Cerita berikut, menggambarkan kondisi yang kontradiksi, bisa jadi akan mengherankan banyak orang. Kok bisa?
Ada sekelompok anak-anak pemulung yang bermain dengan riang gembira, tertawa lepas ditemani aroma busuk menyengat dan ketika makan mereka dikerubuti ratusan lalat hijau di tempat pembuangan sampah.
Ada lagi anak pemulung yang tertidur lelap di gerobak reot di tengah teriknya matahari di padatnya jalan penuh polusi.
Tukang becak yang tertidur pulas di atas becaknya menunggu penumpang yang sudah jarang menggunakan jasanya. Tidak terganggu dengan hingar-bingar pasar di dekatnya.
Dari beberapa cerita diatas, terlihat bahwa "uang bukanlah segalanya".
Walau kata banyak orang, "segalanya butuh uang".
Memang hidup di era sekularisme-kapitalisme dewasa ini tidaklah mudah.
Nyatanya uang dan materi memang menjadi standar dan tolok ukur kebahagiaan bagi kebanyakan.
Padahal kenyataannya uang tidak akan bisa membeli tidur nyenyak, apalagi membeli pikiran dan hati yang tenang.
Jika hidup diukur dengan standar Islam, hidup akan ringan dan mudah.
Ketenangan hanya akan tercapai dengan senantiasa mengingat Allah Azza wa Jalla.
Senantiasa sadar akan ikatan dan hubungan dengan-Nya.
Beramal lah seolah-olah Kita melihat -Nya, jika tidak mampu, yakinlah bahwa Allah Swt. setiap detik melihat kita.
Lagian, uang yang banyak bukan lah tanda kemuliaan.
Jika harta tanda kemuliaan, tentu Qarun akan dimuliakan.
Jika jabatan tinggi tanda kemuliaan, tentu Fir'aun akan mulia.
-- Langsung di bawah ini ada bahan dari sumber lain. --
(** An element as [BeautifulSoup] gives it: its name and its attributes. *)
Record Tag := {
  tag_name : str;
  tag_attrs : list (str * str)
}.

(** [BeautifulSoup(markup, 'html.parser').select_one(selector)]: the
    first element the selector matches, or [None]. *)
Class Markup := {
  select_one : str -> str -> option Tag
}.

(** [tag.get(key)] *)
Fixpoint attr_get (attrs : list (str * str)) (key : str) : option str :=
  match attrs with
  | [] => None
  | (k, v) :: rest => if str_eq_dec k key then Some v else attr_get rest key
  end.

Definition tag_get (t : Tag) (key : str) : option str :=
  attr_get (tag_attrs t) key.

Section Program.
Context {FM : FloatModel} {ML : Markup}.

(** What a run does that can be seen from outside. *)
Inductive event :=
| EvGet (target : str)
| EvPost (target : str) (hdrs : list (str * str)) (data : list (str * str))
| EvPrint (x : value).

(** A computation reads and extends the trace, and returns or raises. *)
Definition Run (A : Type) : Type := list event -> result A * list event.

Definition ret {A} (a : A) : Run A := fun tr => (Ok a, tr).

Definition bind {A B} (m : Run A) (k : A -> Run B) : Run B :=
  fun tr =>
    match m tr with
    | (Ok a, tr') => k a tr'
    | (Raise e, tr') => (Raise e, tr')
    end.

Definition lift {A} (r : result A) : Run A := fun tr => (r, tr).

Notation "x <- m ;; k" := (bind m (fun x => k))
  (at level 61, m at next level, right associativity).

Variable net : Transport.

Definition requests_get (target : str) : Run Response :=
  fun tr => (http_get net target, tr ++ [EvGet target]).

Definition requests_post (target : str) (hdrs data : list (str * str)) : Run Response :=
  fun tr => (http_post net target hdrs data, tr ++ [EvPost target hdrs data]).

(** [print(x)]: for a [str] the text written is the string itself.
    Writing is taken to succeed: a closed output, or a character the
    encoding of the output cannot write, is left out. *)
Definition print (x : value) : Run unit :=
  fun tr => (Ok tt, tr ++ [EvPrint x]).

Definition google_rss_url : str :=
  u "https://news.google.com/rss/articles/CBMiogFBVV95cUxQLUFubVFtajlobFdKQllBb1JBRDNPNm8yRE51a0N2STl3SGd6eFY2cEVMdllnM1VwNGRBbWxsa0FLUGViaHNaN2p2R2oyMWFsNklvM3pFdXZFWjNNT1dNN2lrclRzWTlLOEpOLXYzZzdETnFMS0ZUZktvZTREcmU0ZzZucmFYZk0tR1gzTVlEUWh4dXVpMGMxSWltb2x2enl1TEE?oc=5".

(** The two patterns the script rewrites, and what replaces the first. *)
Definition TOKEN_PREFIX : str := u "%.@.".
Definition GARTURLREQ : str := u "[" ++ quoted "garturlreq" ++ u ",".
Definition XSSI_PREFIX : str := u ")]}'".

(** [response.text.replace(")]}'", "")] *)
Definition strip_xssi (body : str) : str := str_replace XSSI_PREFIX [] body.

(** [data.replace('%.@.', '["garturlreq",')] *)
Definition rewrite_token (data : str) : str := str_replace TOKEN_PREFIX GARTURLREQ data.

(** Line 8: [select_one('c-wiz[data-p]').get('data-p')].  [None] has no
    [get]. *)
Definition data_of (markup : str) : result (option str) :=
  match select_one markup (u "c-wiz[data-p]") with
  | None => Raise AttributeError
  | Some tag => Ok (tag_get tag (u "data-p"))
  end.

(** Line 9: [json.loads(data.replace('%.@.', '["garturlreq",'))].  [None]
    has no [replace]. *)
Definition obj_of (data : option str) : result value :=
  match data with
  | None => Raise AttributeError
  | Some d => json_loads (rewrite_token d)
  end.

(** The list [[[['Fbv4je', inner, 'null', 'generic']]]] of line 12. *)
Definition envelope (inner : str) : value :=
  VList [VList [VList [VStr (u "Fbv4je"); VStr inner; VStr (u "null"); VStr (u "generic")]]].

(** Lines 11 to 13: the form data, a [dict] with the one key [f.req]. *)
Definition payload_of (obj : value) : result (list (str * str)) :=
  bind_result (reshape_obj obj) (fun inner =>
  Ok [(u "f.req", json_dumps (envelope (json_dumps inner)))]).

(** Lines 8 to 13 as a function of the page that was fetched. *)
Definition form_data_of (markup : str) : result (list (str * str)) :=
  bind_result (data_of markup) (fun data =>
  bind_result (obj_of data) payload_of).

(** The page has a token: the element the selector finds carries a
    non-empty [data-p]. *)
Definition has_token (markup : str) : bool :=
  match select_one markup (u "c-wiz[data-p]") with
  | None => false
  | Some tag =>
      match tag_get tag (u "data-p") with
      | None | Some [] => false
      | Some (_ :: _) => true
      end
  end.

Definition headers : list (str * str) :=
  [(u "content-type", u "application/x-www-form-urlencoded;charset=UTF-8");
   (u "user-agent", u "Mozilla/5.0 (Windows NT 10.0; Win64; x64) AppleWebKit/537.36 (KHTML, like Gecko) Chrome/132.0.0.0 Safari/537.36")].

Definition url : str := u "https://news.google.com/_/DotsSplashUi/data/batchexecute".

(** Line 22: [json.loads(response.text.replace(")]}'", ""))[0][2]]. *)
Definition array_string_of (body : str) : result value :=
  bind_result (json_loads (strip_xssi body)) (fun x =>
  bind_result (py_index x 0) (fun x0 =>
  py_index x0 2)).

(** Lines 22 and 23: [json.loads(array_string)[1]]. *)
Definition article_url_of (body : str) : result value :=
  bind_result (array_string_of body) (fun array_string =>
  bind_result (json_loads_obj array_string) (fun y =>
  py_index y 1)).

(** The script, top to bottom. *)
Definition main : Run unit :=
  resp <- requests_get google_rss_url ;;
  data <- lift (data_of (text resp)) ;;
  obj <- lift (obj_of data) ;;
  payload <- lift (payload_of obj) ;;
  response <- requests_post url headers payload ;;
  article_url <- lift (article_url_of (text response)) ;;
  print article_url.

(** A run from the empty trace. *)
Definition run : result unit * list event := main [].

(** The extraction as the specification words it: the body is the prefix
    followed by a remainder; the remainder is parsed, then element 0,
    element 2 of that, parsed again, element 1. *)
Definition article_url_spec (remainder : str) : result value :=
  bind_result (json_loads remainder) (fun x =>
  bind_result (py_index x 0) (fun x0 =>
  bind_result (py_index x0 2) (fun array_string =>
  bind_result (json_loads_obj array_string) (fun y =>
  py_index y 1)))).

End Program.

(** The error classes of the specification (its section 7): what the
    transport raises is a network error, every other failure of the run
    comes from reading the page or the response and is a parse error. *)
Inductive spec_error := NetworkError | ParseError.

Definition spec_error_class (e : exn) : spec_error :=
  match e with
  | RequestException _ => NetworkError
  | _ => ParseError
  end.

End Resolver.
Import Resolver.

(** ** Instances for concrete runs *)

Module Scenario.

(** Floats kept as the text of their literal. *)
#[export] Instance TextFloats : FloatModel := {|
  PyFloat := str;
  parse_float := fun t => t;
  NaN := u "NaN";
  PosInf := u "Infinity";
  NegInf := u "-Infinity";
  floatstr := fun t => t
|}.

(** A reader of start tags, enough for pages made of plain elements: names
    in lower case, attribute values bare or between quotes, and the
    character references of the five reserved characters. *)
Inductive mstate :=
| MText
| MName (acc : str)
| MAttrs (name : str) (attrs : list (str * str))
| MAttrName (name : str) (attrs : list (str * str)) (acc : str)
| MAttrEq (name : str) (attrs : list (str * str)) (key : str)
| MValue (name : str) (attrs : list (str * str)) (key : str)
         (quote : option char) (acc : str).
Jika populer tanda kemuliaan, maka Bal'am akan mulia.
Jika penguasaan teknologi tanda kemuliaan, tentu Haman akan mulia.
Alquran mencatat mereka semua Allah Swt. hinakan dan dijadikan-Nya contoh buruk sampai hari kiamat.
Uang banyak bisa menggapai kemuliaan ketika senantiasa dibelanjakan dijalan Allah Azza wa Jalla dan menjadi sosok dermawan seperti Rasulullah, Utsman bin Affan dan Abdurrahman bin Auf Radhiallohuanhuma.
Karena rezeki itu adalah qadha (ketetapan)-Nya, tentu bagi yang Allah Swt. takdirkan sebagai hamba yang disempitkan rezekinya tetap bisa meraih kemuliaan, seperti Abu Hurairah Radhiyallahuanhu.
Dalam Islam orang kaya yang pandai bersyukur dan menjadi dermawan adalah ladang pahala melimpah.
Sebaliknya orang miskin yang qanaah (merasa cukup), dan tetap bersabar dengan qadha -Nya, juga akan menjadi ladang pahala yang banyak.
Bahkan di akhirat nanti, Rasulullah dekat dengan orang miskin dan duluan masuk surga, karena hisabnya lebih cepat dari orang kaya, si kaya akan ditanya dari mana harta diperoleh dan kemana harta dialokasikan.
Sudut pandang menyikapi hidup yang benar, hanya ketika bersandar kepada Allah Swt. dan rasul-Nya.
Apapun kondisi kita, selagi tetap taat dan tidak bermaksiat, insyallah selamat.
Respon yang sesuai syariat lah yang akan menghantarkan kepada ketenangan dan kebahagiaan.
Bersyukurlah dengan apapun yang Allah Swt. putuskan untuk kita, maka ketenangan akan senantiasa menyertai.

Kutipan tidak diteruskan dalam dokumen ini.